*** Begin section ***

(** * Index selection of the autoquery client

    A shallow embedding of the Go package [autoquery]: the client's table
    metadata cache ([pullIndexMetadata]), the metadata parser
    ([parseTableIndexMetadata]), the viability analysis
    ([listIndexViabilityInfractions]) and the selector ([scoreIndexOnExpr],
    [chooseIndex]).

    Conventions of the embedding.
    - Go [string] is [string]; [int] is [Z]; [float64] is an exact rational
      [Q] (the source only produces the score 0.0 and compares numbers).
    - A Go map used for lookup is a [gmap]; a map used as a set is a [gset];
      a nil map behaves as the empty one on lookup.
    - A pointer that the source tests against nil is an [option].
    - A Go result pair (value, error) is a [result].
    - [context.Context] is passed through untouched by the source and is
      left out. *)

From Stdlib Require Import ZArith QArith List Bool Lia.
From stdpp Require Import base option list strings gmap.

Local Open Scope string_scope.
Local Open Scope list_scope.

(** ** Go results *)

Inductive result (E A : Type) : Type :=
  | Ok (a : A)
  | Err (e : E).
Arguments Ok {E A} a.
Arguments Err {E A} e.

Definition isOk {E A : Type} (r : result E A) : bool :=
  match r with Ok _ => true | Err _ => false end.

(** [strings.Join(elems, sep)] of the Go standard library. *)
Fixpoint strings_Join (elems : list string) (sep : string) : string :=
  match elems with
  | [] => ""
  | [s] => s
  | s :: rest => s +:+ sep +:+ strings_Join rest sep
  end.

(** ** Data model *)

(** Modelled from the spec: the filter interface and its variants are
    declared outside the files at hand. An expression maps an attribute to a
    filter condition; only the equals variant matters to the selection, the
    other variants are told apart by a tag. The payload plays no role. *)
Inductive exprFilter : Type :=
  | equalsFilter (value : string)
  | otherFilter (kind : nat) (value : string).

Inductive filterType : Type :=
  | equalsFilterT
  | otherFilterT (kind : nat).

Definition filterTypeOf (f : exprFilter) : filterType :=
  match f with
  | equalsFilter _ => equalsFilterT
  | otherFilter k _ => otherFilterT k
  end.

Global Instance filterType_eq_dec : EqDecision filterType.
Proof. solve_decision. Defined.
Lemma string_app_inj_r (a b s : string) : a +:+ s = b +:+ s → a = b.
Proof.
  revert b. induction a as [|c a IH]; intros [|d b] Heq.
  - reflexivity.
  - apply (f_equal String.length) in Heq.
    rewrite string_app_nil_l, string_app_cons in Heq. simpl in Heq.
    rewrite string_length_app in Heq. lia.
  - apply (f_equal String.length) in Heq.
    rewrite string_app_nil_l, string_app_cons in Heq. simpl in Heq.
    rewrite string_length_app in Heq. lia.
  - rewrite !string_app_cons in Heq. injection Heq as -> Heq.
    f_equal. apply IH, Heq.
Qed.

(** X12. A selector nested in a media rule enters the key as it is
    written, neither trimmed nor put in lower case: two media rules of one
    query with one nested rule each, of the same declarations, have
    different keys as soon as the two selectors differ, be it in letter
    case only. *)
Theorem nested_selector_compared_as_written
    (query sel1 sel2 : string) (st : list Property.t) :
  sel1 ≠ sel2 →
  get_rule_key (CSSMediaRule query [WithSelector sel1 st])
  ≠ get_rule_key (CSSMediaRule query [WithSelector sel2 st]).
Proof.
  intros Hne Hkey. apply Hne. unfold get_rule_key in Hkey.
  apply (inj (String.append "media:")) in Hkey.
  apply (inj (String.append query)) in Hkey.
  apply (inj (String.append ":")) in Hkey.
  change (block_signature sel1 st = block_signature sel2 st) in Hkey.
  unfold block_signature in Hkey.
  apply (string_app_inj_r _ _ _ Hkey).
Qed.

Lemma nested_selector_compared_as_written_witness :
  get_rule_key (CSSMediaRule "print" [WithSelector ".Menu" [color "red"]])
  ≠ get_rule_key (CSSMediaRule "print" [WithSelector ".menu" [color "red"]])
  ∧ get_rule_key (CSSStyleRule ".Menu" [color "red"])
    = get_rule_key (CSSStyleRule ".menu" [color "red"]).
Proof.
  split; [|reflexivity].
  apply (nested_selector_compared_as_written "print" ".Menu" ".menu").
  discriminate.
Defined.

(** ** The order of the emitted rules *)

(** X15. The rules of each source are emitted in the order of that source:
    the lines are those of the first external rule, then of inline rules
    in the order of the inline list, then of other external rules in the
    order of the external list. *)
Theorem order_within_each_source
    (ext_list inline_list : list (string * CSSRule)) :
  ∃ from_inline from_ext,
    merge_lines ext_list inline_list
    = map render_entry (take 1 ext_list ++ from_inline ++ from_ext)
    ∧ sublist from_inline inline_list
    ∧ sublist from_ext (drop 1 ext_list).
Proof.
  rewrite merge_lines_emitted. destruct ext_list as [|[k r] rest].
  - exists [], []. split; [reflexivity|]. split; [apply sublist_nil_l|constructor].
  - exists (fresh {[k]} inline_list), (fresh ({[k]} ∪ keys inline_list) rest).
    split; [reflexivity|]. split; apply fresh_sublist.
Qed.
(** * Rani voice pipeline: STT normalizer, VAD segmentation, PCM16 transport
      and the ask-turn orchestrator

    A shallow embedding of

    - [src/features/ask/stt/askSttService.js]  (class [AskSttService]),
    - the [AskAudioCapture] class with Speex VAD and voice level tracking,
    - [src/ui/ask/askAudioCapture.js]          (PCM16 / base64 helpers),
    - [src/features/ask/askService.js]         (class [AskService]),

    together with the properties the design document states about them. *)

From Stdlib Require Import ZArith QArith List String Ascii Bool Lia Lqa.
From Stdlib Require Floats.PrimFloat Floats.FloatAxioms Numbers.Cyclic.Int63.Uint63.

#[global] Set Warnings "-inexact-float".
Import ListNotations.

Local Open Scope string_scope.
Local Open Scope list_scope.

(* ===================================================================== *)
(** * JavaScript string primitives                                        *)
(* ===================================================================== *)

(** Strings are sequences of code units below 256 (Rocq's [string]); the
    primitives below are those of [String.prototype] restricted to that
    range. *)
Module JsString.

(** White space of [String.prototype.trim] in the range of one byte:
    TAB, LF, VT, FF, CR, SPACE and NBSP. *)
Definition isWhiteSpace (c : ascii) : bool :=
  let n := nat_of_ascii c in
  ((9 <=? n) && (n <=? 13) || (n =? 32) || (n =? 160))%nat.

Fixpoint trimStart (s : string) : string :=
  match s with
  | EmptyString => EmptyString
  | String c r => if isWhiteSpace c then trimStart r else s
  end.

Fixpoint trimEnd (s : string) : string :=
  match s with
  | EmptyString => EmptyString
  | String c r =>
      match trimEnd r with
      | EmptyString => if isWhiteSpace c then EmptyString else String c EmptyString
      | r' => String c r'
      end
  end.

Definition trim (s : string) : string := trimEnd (trimStart s).

(** [s.startsWith(p)] *)
Definition startsWith (s p : string) : bool := String.prefix p s.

*** End section ***

### AIM OF THE TASK
Give again each line shown above, keeping every word as it is.

### SOLUTION TO THE EXERCISE
(** * Index selection of the autoquery client

    A shallow embedding of the Go package [autoquery]: the client's table
    metadata cache ([pullIndexMetadata]), the metadata parser
    ([parseTableIndexMetadata]), the viability analysis
    ([listIndexViabilityInfractions]) and the selector ([scoreIndexOnExpr],
    [chooseIndex]).

    Conventions of the embedding.
    - Go [string] is [string]; [int] is [Z]; [float64] is an exact rational
      [Q] (the source only produces the score 0.0 and compares numbers).
    - A Go map used for lookup is a [gmap]; a map used as a set is a [gset];
      a nil map behaves as the empty one on lookup.
    - A pointer that the source tests against nil is an [option].
    - A Go result pair (value, error) is a [result].
    - [context.Context] is passed through untouched by the source and is
      left out. *)

From Stdlib Require Import ZArith QArith List Bool Lia.
From stdpp Require Import base option list strings gmap.

Local Open Scope string_scope.
Local Open Scope list_scope.

(** ** Go results *)

Inductive result (E A : Type) : Type :=
  | Ok (a : A)
  | Err (e : E).
Arguments Ok {E A} a.
Arguments Err {E A} e.

Definition isOk {E A : Type} (r : result E A) : bool :=
  match r with Ok _ => true | Err _ => false end.

(** [strings.Join(elems, sep)] of the Go standard library. *)
Fixpoint strings_Join (elems : list string) (sep : string) : string :=
  match elems with
  | [] => ""
  | [s] => s
  | s :: rest => s +:+ sep +:+ strings_Join rest sep
  end.

(** ** Data model *)

(** Modelled from the spec: the filter interface and its variants are
    declared outside the files at hand. An expression maps an attribute to a
    filter condition; only the equals variant matters to the selection, the
    other variants are told apart by a tag. The payload plays no role. *)
Inductive exprFilter : Type :=
  | equalsFilter (value : string)
  | otherFilter (kind : nat) (value : string).

Inductive filterType : Type :=
  | equalsFilterT
  | otherFilterT (kind : nat).

Definition filterTypeOf (f : exprFilter) : filterType :=
  match f with
  | equalsFilter _ => equalsFilterT
  | otherFilter k _ => otherFilterT k
  end.

Global Instance filterType_eq_dec : EqDecision filterType.
Proof. solve_decision. Defined.
Lemma string_app_inj_r (a b s : string) : a +:+ s = b +:+ s → a = b.
Proof.
  revert b. induction a as [|c a IH]; intros [|d b] Heq.
  - reflexivity.
  - apply (f_equal String.length) in Heq.
    rewrite string_app_nil_l, string_app_cons in Heq. simpl in Heq.
    rewrite string_length_app in Heq. lia.
  - apply (f_equal String.length) in Heq.
    rewrite string_app_nil_l, string_app_cons in Heq. simpl in Heq.
    rewrite string_length_app in Heq. lia.
  - rewrite !string_app_cons in Heq. injection Heq as -> Heq.
    f_equal. apply IH, Heq.
Qed.

(** X12. A selector nested in a media rule enters the key as it is
    written, neither trimmed nor put in lower case: two media rules of one
    query with one nested rule each, of the same declarations, have
    different keys as soon as the two selectors differ, be it in letter
    case only. *)
Theorem nested_selector_compared_as_written
    (query sel1 sel2 : string) (st : list Property.t) :
  sel1 ≠ sel2 →
  get_rule_key (CSSMediaRule query [WithSelector sel1 st])
  ≠ get_rule_key (CSSMediaRule query [WithSelector sel2 st]).
Proof.
  intros Hne Hkey. apply Hne. unfold get_rule_key in Hkey.
  apply (inj (String.append "media:")) in Hkey.
  apply (inj (String.append query)) in Hkey.
  apply (inj (String.append ":")) in Hkey.
  change (block_signature sel1 st = block_signature sel2 st) in Hkey.
  unfold block_signature in Hkey.
  apply (string_app_inj_r _ _ _ Hkey).
Qed.

Lemma nested_selector_compared_as_written_witness :
  get_rule_key (CSSMediaRule "print" [WithSelector ".Menu" [color "red"]])
  ≠ get_rule_key (CSSMediaRule "print" [WithSelector ".menu" [color "red"]])
  ∧ get_rule_key (CSSStyleRule ".Menu" [color "red"])
    = get_rule_key (CSSStyleRule ".menu" [color "red"]).
Proof.
  split; [|reflexivity].
  apply (nested_selector_compared_as_written "print" ".Menu" ".menu").
  discriminate.
Defined.

(** ** The order of the emitted rules *)

(** X15. The rules of each source are emitted in the order of that source:
    the lines are those of the first external rule, then of inline rules
    in the order of the inline list, then of other external rules in the
    order of the external list. *)
Theorem order_within_each_source
    (ext_list inline_list : list (string * CSSRule)) :
  ∃ from_inline from_ext,
    merge_lines ext_list inline_list
    = map render_entry (take 1 ext_list ++ from_inline ++ from_ext)
    ∧ sublist from_inline inline_list
    ∧ sublist from_ext (drop 1 ext_list).
Proof.
  rewrite merge_lines_emitted. destruct ext_list as [|[k r] rest].
  - exists [], []. split; [reflexivity|]. split; [apply sublist_nil_l|constructor].
  - exists (fresh {[k]} inline_list), (fresh ({[k]} ∪ keys inline_list) rest).
    split; [reflexivity|]. split; apply fresh_sublist.
Qed.
(** * Rani voice pipeline: STT normalizer, VAD segmentation, PCM16 transport
      and the ask-turn orchestrator

    A shallow embedding of

    - [src/features/ask/stt/askSttService.js]  (class [AskSttService]),
    - the [AskAudioCapture] class with Speex VAD and voice level tracking,
    - [src/ui/ask/askAudioCapture.js]          (PCM16 / base64 helpers),
    - [src/features/ask/askService.js]         (class [AskService]),

    together with the properties the design document states about them. *)

From Stdlib Require Import ZArith QArith List String Ascii Bool Lia Lqa.
From Stdlib Require Floats.PrimFloat Floats.FloatAxioms Numbers.Cyclic.Int63.Uint63.

#[global] Set Warnings "-inexact-float".
Import ListNotations.

Local Open Scope string_scope.
Local Open Scope list_scope.

(* ===================================================================== *)
(** * JavaScript string primitives                                        *)
(* ===================================================================== *)

(** Strings are sequences of code units below 256 (Rocq's [string]); the
    primitives below are those of [String.prototype] restricted to that
    range. *)
Module JsString.

(** White space of [String.prototype.trim] in the range of one byte:
    TAB, LF, VT, FF, CR, SPACE and NBSP. *)
Definition isWhiteSpace (c : ascii) : bool :=
  let n := nat_of_ascii c in
  ((9 <=? n) && (n <=? 13) || (n =? 32) || (n =? 160))%nat.

Fixpoint trimStart (s : string) : string :=
  match s with
  | EmptyString => EmptyString
  | String c r => if isWhiteSpace c then trimStart r else s
  end.

Fixpoint trimEnd (s : string) : string :=
  match s with
  | EmptyString => EmptyString
  | String c r =>
      match trimEnd r with
      | EmptyString => if isWhiteSpace c then EmptyString else String c EmptyString
      | r' => String c r'
      end
  end.

Definition trim (s : string) : string := trimEnd (trimStart s).

(** [s.startsWith(p)] *)
Definition startsWith (s p : string) : bool := String.prefix p s.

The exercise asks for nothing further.